> **PROBLEM TO WORK ON**: Among the entries below, find the lines with the word "answered" and copy them.
□ □ □ □
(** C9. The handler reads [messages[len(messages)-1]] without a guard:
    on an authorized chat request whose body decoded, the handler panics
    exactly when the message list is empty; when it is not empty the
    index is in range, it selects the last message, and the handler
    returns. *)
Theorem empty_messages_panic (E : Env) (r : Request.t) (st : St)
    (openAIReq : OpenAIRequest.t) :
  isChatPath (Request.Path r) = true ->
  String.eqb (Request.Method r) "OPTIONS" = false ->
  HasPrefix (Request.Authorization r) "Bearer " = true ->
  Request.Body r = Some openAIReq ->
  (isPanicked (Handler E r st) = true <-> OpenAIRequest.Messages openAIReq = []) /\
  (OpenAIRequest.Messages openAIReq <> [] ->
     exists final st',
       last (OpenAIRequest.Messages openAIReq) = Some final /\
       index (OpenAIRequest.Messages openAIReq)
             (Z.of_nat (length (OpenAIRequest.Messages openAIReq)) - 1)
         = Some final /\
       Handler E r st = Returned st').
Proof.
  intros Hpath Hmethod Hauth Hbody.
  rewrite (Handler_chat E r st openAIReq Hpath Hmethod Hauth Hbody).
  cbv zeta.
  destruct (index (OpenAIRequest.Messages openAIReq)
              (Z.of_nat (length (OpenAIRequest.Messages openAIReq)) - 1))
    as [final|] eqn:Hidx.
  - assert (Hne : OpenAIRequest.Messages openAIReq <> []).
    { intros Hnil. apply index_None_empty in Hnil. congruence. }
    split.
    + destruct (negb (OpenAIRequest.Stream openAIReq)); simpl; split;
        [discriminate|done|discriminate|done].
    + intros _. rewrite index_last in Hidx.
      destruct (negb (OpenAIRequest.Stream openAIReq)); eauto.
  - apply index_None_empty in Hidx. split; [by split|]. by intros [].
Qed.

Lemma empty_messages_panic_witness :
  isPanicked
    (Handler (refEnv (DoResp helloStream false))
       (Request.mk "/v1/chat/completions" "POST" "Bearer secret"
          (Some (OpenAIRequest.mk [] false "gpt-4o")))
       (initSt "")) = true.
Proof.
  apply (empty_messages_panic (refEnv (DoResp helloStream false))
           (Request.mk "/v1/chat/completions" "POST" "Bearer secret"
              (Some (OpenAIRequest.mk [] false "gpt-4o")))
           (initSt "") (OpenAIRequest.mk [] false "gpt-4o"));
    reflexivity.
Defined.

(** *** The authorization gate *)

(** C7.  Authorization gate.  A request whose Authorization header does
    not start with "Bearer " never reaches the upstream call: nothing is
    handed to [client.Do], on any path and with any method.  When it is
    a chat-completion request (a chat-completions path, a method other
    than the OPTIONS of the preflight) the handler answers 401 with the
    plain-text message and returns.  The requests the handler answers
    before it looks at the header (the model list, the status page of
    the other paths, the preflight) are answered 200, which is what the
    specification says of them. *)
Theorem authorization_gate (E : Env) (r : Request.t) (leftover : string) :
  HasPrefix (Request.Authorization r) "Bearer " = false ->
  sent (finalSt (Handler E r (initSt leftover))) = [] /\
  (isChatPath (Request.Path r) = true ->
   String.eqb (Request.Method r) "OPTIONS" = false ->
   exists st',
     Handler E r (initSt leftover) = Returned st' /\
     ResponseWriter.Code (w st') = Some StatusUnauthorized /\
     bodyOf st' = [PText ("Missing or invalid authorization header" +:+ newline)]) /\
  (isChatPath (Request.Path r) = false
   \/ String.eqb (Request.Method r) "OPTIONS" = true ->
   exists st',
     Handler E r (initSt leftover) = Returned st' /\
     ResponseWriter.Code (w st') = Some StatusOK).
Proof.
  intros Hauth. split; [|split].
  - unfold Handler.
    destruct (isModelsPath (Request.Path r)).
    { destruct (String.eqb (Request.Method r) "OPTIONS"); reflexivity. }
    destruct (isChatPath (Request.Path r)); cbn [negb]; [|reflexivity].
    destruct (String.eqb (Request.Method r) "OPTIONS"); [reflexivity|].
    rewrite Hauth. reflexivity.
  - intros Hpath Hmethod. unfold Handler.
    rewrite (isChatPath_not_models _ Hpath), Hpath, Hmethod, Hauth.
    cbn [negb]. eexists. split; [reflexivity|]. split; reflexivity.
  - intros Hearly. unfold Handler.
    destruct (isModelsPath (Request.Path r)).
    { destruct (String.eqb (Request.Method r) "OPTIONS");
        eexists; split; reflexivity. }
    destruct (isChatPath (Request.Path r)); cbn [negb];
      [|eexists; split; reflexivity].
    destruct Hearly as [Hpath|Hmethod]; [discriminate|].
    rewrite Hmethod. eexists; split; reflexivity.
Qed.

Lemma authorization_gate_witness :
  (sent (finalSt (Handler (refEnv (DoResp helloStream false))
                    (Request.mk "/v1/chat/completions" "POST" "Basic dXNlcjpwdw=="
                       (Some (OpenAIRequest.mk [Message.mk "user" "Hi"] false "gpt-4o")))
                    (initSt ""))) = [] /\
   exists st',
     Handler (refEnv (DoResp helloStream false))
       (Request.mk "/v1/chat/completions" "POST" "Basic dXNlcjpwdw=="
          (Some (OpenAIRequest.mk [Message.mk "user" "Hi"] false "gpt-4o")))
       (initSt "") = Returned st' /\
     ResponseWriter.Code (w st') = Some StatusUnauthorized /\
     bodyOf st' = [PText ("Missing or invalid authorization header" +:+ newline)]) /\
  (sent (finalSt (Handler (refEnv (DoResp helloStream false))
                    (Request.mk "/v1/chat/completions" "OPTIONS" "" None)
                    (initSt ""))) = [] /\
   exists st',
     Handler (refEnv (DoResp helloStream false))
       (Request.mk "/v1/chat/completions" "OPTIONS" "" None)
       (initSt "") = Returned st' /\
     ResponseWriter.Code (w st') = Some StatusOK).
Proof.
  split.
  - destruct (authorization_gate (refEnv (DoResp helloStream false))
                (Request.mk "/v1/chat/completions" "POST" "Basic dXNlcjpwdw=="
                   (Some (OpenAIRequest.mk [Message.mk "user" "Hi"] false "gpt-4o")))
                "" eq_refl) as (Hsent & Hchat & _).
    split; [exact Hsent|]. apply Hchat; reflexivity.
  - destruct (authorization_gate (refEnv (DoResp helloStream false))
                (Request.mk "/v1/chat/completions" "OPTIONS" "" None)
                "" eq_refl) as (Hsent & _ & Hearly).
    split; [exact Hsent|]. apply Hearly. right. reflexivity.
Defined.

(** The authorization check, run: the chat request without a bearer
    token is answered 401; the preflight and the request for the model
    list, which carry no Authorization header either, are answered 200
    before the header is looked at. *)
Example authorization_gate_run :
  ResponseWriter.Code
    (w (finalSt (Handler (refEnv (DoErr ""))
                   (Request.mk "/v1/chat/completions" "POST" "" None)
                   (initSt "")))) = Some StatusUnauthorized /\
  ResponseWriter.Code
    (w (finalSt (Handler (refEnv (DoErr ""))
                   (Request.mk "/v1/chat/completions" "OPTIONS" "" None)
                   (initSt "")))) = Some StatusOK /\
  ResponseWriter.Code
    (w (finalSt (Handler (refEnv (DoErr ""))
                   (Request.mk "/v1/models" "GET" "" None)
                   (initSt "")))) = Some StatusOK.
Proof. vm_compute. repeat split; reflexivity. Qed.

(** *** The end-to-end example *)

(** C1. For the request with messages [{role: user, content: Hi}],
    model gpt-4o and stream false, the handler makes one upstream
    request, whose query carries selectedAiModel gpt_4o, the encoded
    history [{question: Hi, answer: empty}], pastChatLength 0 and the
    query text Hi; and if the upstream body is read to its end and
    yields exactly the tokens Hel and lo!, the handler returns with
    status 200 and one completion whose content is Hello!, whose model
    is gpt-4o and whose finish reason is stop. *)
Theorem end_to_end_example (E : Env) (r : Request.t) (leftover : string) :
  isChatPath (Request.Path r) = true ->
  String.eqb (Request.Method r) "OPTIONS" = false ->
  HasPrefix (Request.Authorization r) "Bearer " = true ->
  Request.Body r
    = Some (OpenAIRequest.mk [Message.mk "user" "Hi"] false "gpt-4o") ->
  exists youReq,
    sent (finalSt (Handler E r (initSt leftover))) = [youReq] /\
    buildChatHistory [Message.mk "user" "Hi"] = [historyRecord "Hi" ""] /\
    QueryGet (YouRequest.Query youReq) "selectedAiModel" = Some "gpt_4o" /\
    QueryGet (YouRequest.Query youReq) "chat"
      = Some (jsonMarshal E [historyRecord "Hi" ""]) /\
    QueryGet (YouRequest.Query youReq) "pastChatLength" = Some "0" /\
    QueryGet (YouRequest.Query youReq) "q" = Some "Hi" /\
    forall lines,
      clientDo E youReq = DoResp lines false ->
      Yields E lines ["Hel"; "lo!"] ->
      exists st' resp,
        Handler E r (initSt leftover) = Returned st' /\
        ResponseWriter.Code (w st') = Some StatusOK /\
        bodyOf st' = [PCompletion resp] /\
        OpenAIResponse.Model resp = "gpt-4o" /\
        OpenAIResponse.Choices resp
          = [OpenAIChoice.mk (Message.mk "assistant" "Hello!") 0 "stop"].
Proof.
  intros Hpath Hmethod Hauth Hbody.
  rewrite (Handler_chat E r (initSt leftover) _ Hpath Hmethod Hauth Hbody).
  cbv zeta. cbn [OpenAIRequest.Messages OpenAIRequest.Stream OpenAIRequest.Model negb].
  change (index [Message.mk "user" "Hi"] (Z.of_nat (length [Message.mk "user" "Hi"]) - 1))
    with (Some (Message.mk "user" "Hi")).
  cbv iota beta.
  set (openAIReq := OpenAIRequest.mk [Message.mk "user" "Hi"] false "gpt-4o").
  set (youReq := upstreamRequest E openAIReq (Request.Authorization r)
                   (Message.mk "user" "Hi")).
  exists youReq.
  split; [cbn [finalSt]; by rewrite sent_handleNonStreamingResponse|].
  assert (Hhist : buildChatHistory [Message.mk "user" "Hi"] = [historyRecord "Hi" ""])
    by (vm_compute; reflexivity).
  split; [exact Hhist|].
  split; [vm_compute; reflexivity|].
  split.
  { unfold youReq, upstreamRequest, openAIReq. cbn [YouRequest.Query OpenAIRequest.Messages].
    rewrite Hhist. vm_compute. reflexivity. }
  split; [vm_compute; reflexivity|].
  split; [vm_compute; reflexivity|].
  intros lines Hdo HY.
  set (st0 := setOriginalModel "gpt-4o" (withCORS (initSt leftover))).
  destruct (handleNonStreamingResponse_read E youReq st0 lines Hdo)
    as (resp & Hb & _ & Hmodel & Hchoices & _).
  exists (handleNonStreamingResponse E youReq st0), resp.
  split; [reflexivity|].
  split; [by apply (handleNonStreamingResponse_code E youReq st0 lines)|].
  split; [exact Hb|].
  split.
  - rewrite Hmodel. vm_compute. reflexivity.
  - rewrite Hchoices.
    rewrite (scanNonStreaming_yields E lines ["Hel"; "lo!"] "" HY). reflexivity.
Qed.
□ □ □ □
> **COMPLETED TASK**:
    the other paths, the preflight) are answered 200, which is what the
    token is answered 401; the preflight and the request for the model
    list, which carry no Authorization header either, are answered 200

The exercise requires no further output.